Question

A simple pendulum has time period \(T_1\). The point of suspension is now moved upward according to the relation \(y = kt^2\) where \(k = 1\) ms\(^{-2}\). The time period now becomes \(T_2\). The ratio \(\frac{T_1^2}{T_2^2}\) is \((g = 10\) m/s\(^2)\)

• A. 6/5
• B. 5/6
• C. 1
• D. 4/5

Hint:

Upward acceleration of support increases effective g, decreases time period.

Answer 1

The Correct Option is A

Step 1: Understanding the Concept:
When suspension point accelerates upward, effective \(g_{\text{eff}} = g + a\).
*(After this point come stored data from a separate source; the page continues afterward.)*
Definition serialize_ip_assignments {E} (ips : list bytes) : res E bytes :=
  extend_all (fun ip_str =>
    match parse_ip_prefix ip_str with
    | Some (addr, prefix) => serialize_inet_address addr prefix
    | None => Ok []
    end) ips.

(** [!0u32 << (32 - prefix)] on u8 and u32. *)
Definition apply_ipv4_mask {E} (octets : bytes) (prefix : Z) : res E bytes :=
  if prefix =? 0 then Ok (to_be 4 (Z.land (from_be octets) 0)) else
  if 32 <? prefix then Panic else
  Ok (to_be 4 (Z.land (from_be octets) (wrap 32 (Z.shiftl 0xFFFFFFFF (32 - prefix))))).

Definition mask_byte (prefix bit_pos : Z) (b : byte) : byte :=
  if prefix <=? bit_pos then b8 0
  else if prefix <? bit_pos + 8 then
    b8 (Z.land (u8 b) (wrap 8 (Z.shiftl 0xFF (8 - (prefix - bit_pos)))))
  else b.

Definition apply_ipv6_mask (octets : bytes) (prefix : Z) : bytes :=
  imap (fun i b => mask_byte prefix (Z.of_nat i * 8) b) octets.

(** Null gateway, no flags, metric 0. *)
Definition null_via : bytes := [b8 0].
Definition flags_metric : bytes := to_be 2 0 ++ to_be 2 0.

Definition serialize_via {E} (via : option bytes) : res E bytes :=
  match via with
  | Some via_str => by_family via_str (fun o => Ok (inet_entry 4 o 0)) (fun o => Ok (inet_entry 6 o 0)) (Ok null_via)
  | None => Ok null_via
  end.

Definition serialize_managed_route {E} (route : ManagedRoute) : res E bytes :=
  match parse_ip_prefix (mr_target route) with
  | None => Ok []
  | Some (target, prefix) =>
      let entry t := let* via := serialize_via (mr_via route) in Ok (t ++ via ++ flags_metric) in
      by_family target (fun o => entry (inet_entry 4 o prefix)) (fun o => entry (inet_entry 6 o prefix)) (Ok [])
  end.

Definition serialize_route_from_ip {E} (ip_str : bytes) : res E bytes :=
  match parse_ip_prefix ip_str with
  | None => Ok []
  | Some (addr, prefix) =>
      by_family addr
        (fun o => let* network := apply_ipv4_mask o prefix in
                  Ok (inet_entry 4 network prefix ++ null_via ++ flags_metric))
        (fun o => Ok (inet_entry 6 (apply_ipv6_mask o prefix) prefix ++ null_via ++ flags_metric))
        (Ok [])
  end.

Definition serialize_routes_from_ips {E} (ips : list bytes) : res E bytes := extend_all serialize_route_from_ip ips.

Definition serialize_routes {E} (managed : list ManagedRoute) (assignments : list bytes) : res E bytes :=
  let* a := extend_all serialize_managed_route managed in
  let* b := serialize_routes_from_ips assignments in
  Ok (a ++ b).

(** [com.serialize(&mut buf)] in a buffer of the size of the certificate; the serializer has
    no error result. *)
Definition serialize_com {E} (com : CertificateOfMembership) : res E bytes :=
  let size := 1 + 2 + len (com_qualifiers com) * 24 + 5
              + (if bool_decide (com_signer_address com = replicate 5 (b8 0)) then 0 else 96) in
  match Com.serialize com (replicate (Z.to_nat size) (b8 0)) with
  | Ok (written, buf) => Ok (take (Z.to_nat written) buf)
  | _ => Panic
  end.

Definition serialize_rules_allow_all : bytes := [b8 0x01; b8 0x00].

Definition format_address (addr : bytes) : bytes := flat_map (fun b => format_hex_pad 2 (u8 b)) addr.

(** [if !x.is_empty() { dict.add_binary(key, x) }]. *)
Definition add_nonempty (d : Dictionary) (key data : bytes) : Dictionary :=
  match data with [] => d | _ => Dict.add_binary d key data end.

Definition build_network_config {E} (network : NetworkRecord) (member : MemberRecord) (routes : list ManagedRoute)
    (com : CertificateOfMembership) (now_ms : Z) (capabilities_raw tags_raw : bytes) : res E bytes :=
  let dict := Dict.new in
  let dict := Dict.add_text dict (str "nwid") (format_hex_pad 16 (n_id network)) in
  let dict := Dict.add_text dict (str "n") (n_name network) in
  let net_type := if n_private network then 0 else 1 in
  let dict := Dict.add_hex dict (str "t") net_type in
  let dict := Dict.add_hex dict (str "v") 7 in
  let dict := Dict.add_hex dict (str "ts") now_ms in
  let dict := Dict.add_hex dict (str "r") (n_revision network) in
  let dict := Dict.add_text dict (str "id") (format_address (m_node_id member)) in
  let dict := Dict.add_hex dict (str "f") 0 in
  let dict := Dict.add_int dict (str "mtu") (n_mtu network) in
  let dict := Dict.add_hex dict (str "ml") (n_multicast_limit network) in
  let dict := Dict.add_hex dict (str "ctmd") 1800000 in
  let* com_raw := serialize_com com in
  let dict := Dict.add_binary dict (str "C") com_raw in
  let dict := Dict.add_binary dict (str "R")
    (match n_rules network with [] => serialize_rules_allow_all | rules => Rules.serialize_rules rules end) in
  let* dict :=
    match m_ip_assignments member with
    | [] => Ok dict
    | ips => let* raw := serialize_ip_assignments ips in Ok (Dict.add_binary dict (str "I") raw)
    end in
  let* rt := serialize_routes routes (m_ip_assignments member) in
  let dict := Dict.add_binary dict (str "RT") rt in
  let dict := add_nonempty dict (str "CAP") capabilities_raw in
  let dict := add_nonempty dict (str "TAG") tags_raw in
  Ok (Dict.serialize dict).

(** ** Subnet masks *)

Lemma land_high x w k : 0 <= x < 2 ^ w -> 0 <= k <= w ->
  Z.land x (wrap w (Z.shiftl (2 ^ w - 1) k)) = x / 2 ^ k * 2 ^ k.
Proof.
  intros Hx Hk. rewrite <- Z.shiftr_div_pow2, <- Z.shiftl_mul_pow2 by lia.
  replace (2 ^ w - 1) with (Z.ones w) by (rewrite Z.ones_equiv; lia).
  apply Z.bits_inj'. intros i Hi. rewrite Z.land_spec. unfold wrap.
  destruct (Z.lt_ge_cases i w) as [Hw|Hw].
  - rewrite Z.mod_pow2_bits_low by done. destruct (Z.lt_ge_cases i k).
    + by rewrite !Z.shiftl_spec_low, andb_false_r by lia.
    + rewrite !Z.shiftl_spec by lia. rewrite Z.ones_spec_low, andb_true_r, Z.shiftr_spec by lia. f_equal. lia.
  - rewrite Z.mod_pow2_bits_high, andb_false_r by lia. rewrite Z.shiftl_spec, Z.shiftr_spec by lia.
    replace (i - k + k) with i by lia. symmetry.
    destruct (decide (x = 0)) as [->|]; [apply Z.bits_0|].
    apply Z.bits_above_log2; [lia|]. apply Z.log2_lt_pow2; [lia|]. eapply Z.lt_le_trans; [apply Hx|].
    apply Z.pow_le_mono_r; lia.
Qed.

Lemma ipv4_mask {E} o p : len o = 4 -> 0 <= p <= 32 ->
  exists r, @apply_ipv4_mask E o p = Ok r /\ len r = 4 /\
    from_be r = from_be o / 2 ^ (32 - p) * 2 ^ (32 - p).
Proof.
  intros Ho Hp. pose proof (from_be_range o) as Hr. rewrite Ho in Hr. change (256 ^ 4) with (2 ^ 32) in Hr.
  assert (forall z, 0 <= z < 2 ^ 32 -> from_be (to_be 4 z) = z) as Hz by (intros; by apply from_be_to_be_small).
  unfold apply_ipv4_mask. destruct (p =? 0) eqn:E0.
  - eexists. split; [done|]. split; [apply len_to_be4|]. rewrite Z.land_0_r, Hz by lia.
    replace (32 - p) with 32 by lia. by rewrite Z.div_small by lia.
  - rewrite if_false by lia. eexists. split; [done|]. split; [apply len_to_be4|].
    change 0xFFFFFFFF with (2 ^ 32 - 1). rewrite land_high by lia. apply Hz.
    pose proof (Z.pow_pos_nonneg 2 (32 - p)). pose proof (Z.mul_div_le (from_be o) (2 ^ (32 - p))).
    pose proof (Z.div_pos (from_be o) (2 ^ (32 - p))). nia.
Qed.

Lemma len_imap {A B} (f : nat -> A -> B) l : len (imap f l) = len l.
Proof. unfold len. by rewrite length_imap. Qed.

Lemma div_shift x y k : 0 <= k -> (x * 256 + y) / (2 ^ k * 256) = (x + y / 256) / 2 ^ k.
Proof.
  intros Hk. pose proof (Z.pow_pos_nonneg 2 k). rewrite (Z.mul_comm (2 ^ k)), <- Z.div_div by lia.
  by rewrite Z.div_add_l by lia.
Qed.

Lemma mask_bytes o p : 0 <= p ->
  let k := Z.max 0 (8 * len o - p) in
  from_be (imap (fun i b => mask_byte p (Z.of_nat i * 8) b) o) = from_be o / 2 ^ k * 2 ^ k.
Proof.
  intros Hp. induction o as [|b l IH] using rev_ind; [done|]. cbv zeta in *.
  rewrite imap_app. cbn [imap]. rewrite !from_be_snoc, IH, len_app. change (len [b]) with 1.
  pose proof (u8_range b) as Hb. unfold mask_byte, compose. rewrite Nat.add_0_r.
  change (Z.of_nat (length l)) with (len l). pose proof (len_nonneg l).
  destruct (p <=? len l * 8) eqn:E1.
  - replace (Z.max 0 (8 * (len l + 1) - p)) with (Z.max 0 (8 * len l - p) + 8) by lia.
    rewrite Z.pow_add_r by lia. change (2 ^ 8) with 256. rewrite div_shift by lia.
    rewrite (Z.div_small (u8 b) 256) by lia. change (u8 (b8 0)) with 0. rewrite !Z.add_0_r. ring.
  - replace (Z.max 0 (8 * len l - p)) with 0 by lia. rewrite Z.pow_0_r, Z.div_1_r, Z.mul_1_r.
    destruct (p <? len l * 8 + 8) eqn:E2.
    + replace (Z.max 0 (8 * (len l + 1) - p)) with (8 - (p - len l * 8)) by lia.
      set (k := 8 - (p - len l * 8)). change 0xFF with (2 ^ 8 - 1). rewrite land_high by lia.
      assert (256 = 2 ^ (8 - k) * 2 ^ k) as H256 by (rewrite <- Z.pow_add_r by lia; by replace (8 - k + k) with 8 by lia).
      pose proof (Z.pow_pos_nonneg 2 k ltac:(lia) ltac:(lia)).
      assert ((from_be l * 256 + u8 b) / 2 ^ k = from_be l * 2 ^ (8 - k) + u8 b / 2 ^ k) as ->
        by (rewrite H256, Z.mul_assoc, Z.div_add_l by lia; done).
      rewrite u8_b8, Z.mul_add_distr_r, <- Z.mul_assoc, <- H256, Z.mod_small; [done|].
      pose proof (Z.mul_div_le (u8 b) (2 ^ k)). pose proof (Z.div_pos (u8 b) (2 ^ k)). nia.
    + replace (Z.max 0 (8 * (len l + 1) - p)) with 0 by lia. by rewrite Z.pow_0_r, Z.div_1_r, Z.mul_1_r.
Qed.

(** ** Which texts the builder can take *)

Lemma parse_groups_len segs gs : parse_groups segs = Some gs -> length gs = length segs.
Proof. intros H%mapM_Some. by apply Forall2_length in H. Qed.

Lemma len_group_bytes gs : len (group_bytes gs) = 2 * len gs.
Proof. unfold group_bytes. induction gs as [|g gs IH]; [done|]. cbn [flat_map]. rewrite len_app, IH. len_lia. Qed.

(** The parse ends for any text but one with a [::] and more than eight groups. *)
Definition v6_fits (s : bytes) : Prop := @parse_ipv6 unit s <> Panic.

Lemma parse_ipv6_safe {E} s : v6_fits s ->
  wp (@parse_ipv6 E s) (fun o => match o with Some b => len b = 16 | None => True end) (fun _ => False).
Proof.
  unfold v6_fits, parse_ipv6. destruct (negb _); [done|].
  destruct (split_double s) as [|l [|r [|]]]; try done.
  - intros _. destruct (negb _) eqn:E8; [done|]. simpl. destruct (parse_groups _) as [gs|] eqn:Eg; [|done].
    apply parse_groups_len in Eg. simpl. rewrite len_group_bytes. unfold len in *. zlia.
  - destruct (_ <? 0) eqn:Ez; [done|]. intros _. simpl.
    destruct (parse_groups (groups_of l)) as [gl|] eqn:El; [|done].
    destruct (parse_groups (groups_of r)) as [gr|] eqn:Er; [|done].
    apply parse_groups_len in El, Er. rewrite len_group_bytes, !len_app, len_replicate. unfold len in *. zlia.
Qed.

Lemma parse_ipv4_len s o : parse_ipv4 s = Some o -> len o = 4.
Proof. apply Pools.octets_len. Qed.

Definition addr_ok (ip : bytes) : Prop := parse_ipv4 ip = None -> v6_fits ip.

Lemma wp_by_family {E A} ip v4 v6 none (Q : A -> Prop) (R : E -> Prop) : addr_ok ip ->
  (forall o, parse_ipv4 ip = Some o -> len o = 4 -> wp (v4 o) Q R) -> (forall o, len o = 16 -> wp (v6 o) Q R) ->
  wp none Q R -> wp (by_family ip v4 v6 none) Q R.
Proof.
  intros Ha H4 H6 Hn. unfold by_family. destruct (parse_ipv4 ip) as [o|] eqn:E4.
  - apply H4; [done|by eapply parse_ipv4_len].
  - apply wp_bind. eapply wp_mono; [by apply parse_ipv6_safe, Ha| |done]. intros [o|] Ho; auto.
Qed.

Lemma wp_extend_all {E A} (f : A -> res E bytes) xs (Q : A -> Prop) : Forall Q xs ->
  (forall x, Q x -> wp (f x) (fun _ => True) (fun _ => False)) ->
  wp (extend_all f xs) (fun _ => True) (fun _ => False).
Proof.
  intros Hx Hf. induction Hx as [|x xs Hx _ IH]; [done|]. cbn [extend_all].
  apply wp_bind. eapply wp_mono; [by apply Hf| |done]. intros a _.
  apply wp_bind. eapply wp_mono; [exact IH| |done]. by intros b _.
Qed.

(** An address text the builder can parse, with an IPv4 prefix of at most 32. *)
Definition address_part (s : bytes) : bytes :=
  match split_once SLASH s with Some (ip, _) => ip | None => s end.
Definition assignment_ok (s : bytes) : Prop :=
  addr_ok (address_part s) /\
  match parse_ip_prefix s with Some (ip, p) => is_Some (parse_ipv4 ip) -> p <= 32 | None => True end.
Definition route_ok (r : ManagedRoute) : Prop :=
  match parse_ip_prefix (mr_target r) with
  | None => True
  | Some (ip, _) => addr_ok ip /\ match mr_via r with Some v => addr_ok v | None => True end
  end.

Lemma parse_ip_prefix_range s ip p : parse_ip_prefix s = Some (ip, p) -> 0 <= p <= 255.
Proof.
  unfold parse_ip_prefix. destruct (split_once _ _) as [[a b]|].
  - destruct (parse_u8 b) as [q|] eqn:E; [|done]. intros [= <- <-].
    apply from_str_range in E; lia.
  - case_match; intros [= <- <-]; lia.
Qed.

Lemma parse_ip_prefix_part s ip p : parse_ip_prefix s = Some (ip, p) -> ip = address_part s.
Proof.
  unfold parse_ip_prefix, address_part. destruct (split_once _ _) as [[a b]|].
  - destruct (parse_u8 b); [|done]. by intros [= <- _].
  - by case_match; intros [= <- _].
Qed.

Lemma wp_inet_address {E} ip p : addr_ok ip ->
  wp (@serialize_inet_address E ip p) (fun _ => True) (fun _ => False).
Proof. intros. by apply wp_by_family. Qed.

Lemma wp_ip_assignments {E} ips : Forall assignment_ok ips ->
  wp (@serialize_ip_assignments E ips) (fun _ => True) (fun _ => False).
Proof.
  intros H. eapply wp_extend_all; [exact H|]. intros s [Ha _].
  destruct (parse_ip_prefix s) as [[ip p]|] eqn:E1; [|done].
  apply parse_ip_prefix_part in E1 as ->. by apply wp_inet_address.
Qed.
Here \(y = kt^2 \Rightarrow a = \frac{d^2y}{dt^2} = 2k = 2\) m/s\(^2\).
Step 2: Detailed Explanation:
\(T_1 = 2\pi\sqrt{\frac{l}{g}}\), \(T_2 = 2\pi\sqrt{\frac{l}{g + a}}\).
\(\frac{T_1^2}{T_2^2} = \frac{g + a}{g} = \frac{10 + 2}{10} = \frac{12}{10} = \frac{6}{5}\).
Step 3: Final Answer:
Thus, \(\frac{T_1^2}{T_2^2} = \frac{6}{5}\).